=== Section Start ===

(** * RouteDash: order lifecycle and restaurant analytics

    A shallow embedding of the server's order service and analytics service
    ([services/orderService.ts], [services/analyticsService.ts]) together
    with the properties of their specification.

    Conventions of the embedding:
    - JavaScript integers (cents, quantities, counts, epoch milliseconds) are
      [Z]; sums and products of integers are exact, which is what the IEEE
      binary64 arithmetic of the runtime yields while the values stay within
      [+-2^53];
    - the two places where the code leaves the integers,
      [Math.round(subtotalCents * TAX_RATE)] and [Math.round(a / b)], go
      through an explicit model of binary64 rounding (Section JS numbers);
    - the Prisma store is a record of tables (lists of rows, in the order the
      store returns them); an order row carries its items, as the queries of
      the services always [include] them;
    - a service function is a state-passing function on the store that
      returns either a value or the error it throws. *)

From Stdlib Require Import ZArith List String Ascii Bool Lia Permutation Sorted.
Import ListNotations.

Local Open Scope Z_scope.

Abbreviation length := Datatypes.length (only parsing).

(** * JS numbers: the part of binary64 arithmetic the services use *)

Module JSNumber.

(** A finite binary64 value [mant * 2^expo]. *)
Record double : Type := mkDouble { mant : Z; expo : Z }.

(** Numerator and denominator of [a / b] scaled by [2^k]. *)
Definition scaled_num (a k : Z) : Z := a * 2 ^ Z.max k 0.
Definition scaled_den (b k : Z) : Z := b * 2 ^ Z.max (- k) 0.

(** The scaling [k] that brings the quotient [a / b] into the 53-bit
    significand range: [2^52 <= a * 2^k / b < 2^53]. *)
Definition scale_exp (a b : Z) : Z :=
  let k0 := 52 - Z.log2 a + Z.log2 b in
  if scaled_num a k0 / scaled_den b k0 <? 2 ^ 52 then k0 + 1 else k0.

(** Round-to-nearest, ties-to-even, of the positive rational [a / b]
    (exponent range not modelled: no overflow, no subnormals). *)
Definition round_ne_pos (a b : Z) : double :=
  let k := scale_exp a b in
  let num := scaled_num a k in
  let den := scaled_den b k in
  let q := num / den in
  let r := num mod den in
  let m := if 2 * r <? den then q
           else if den <? 2 * r then q + 1
           else if Z.even q then q else q + 1 in
  mkDouble m (- k).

=== Section End ===

[Task to complete]:
Among the entries above, how many lines include the word "Definition"? Give the number with no comment.

[Expected output]:
4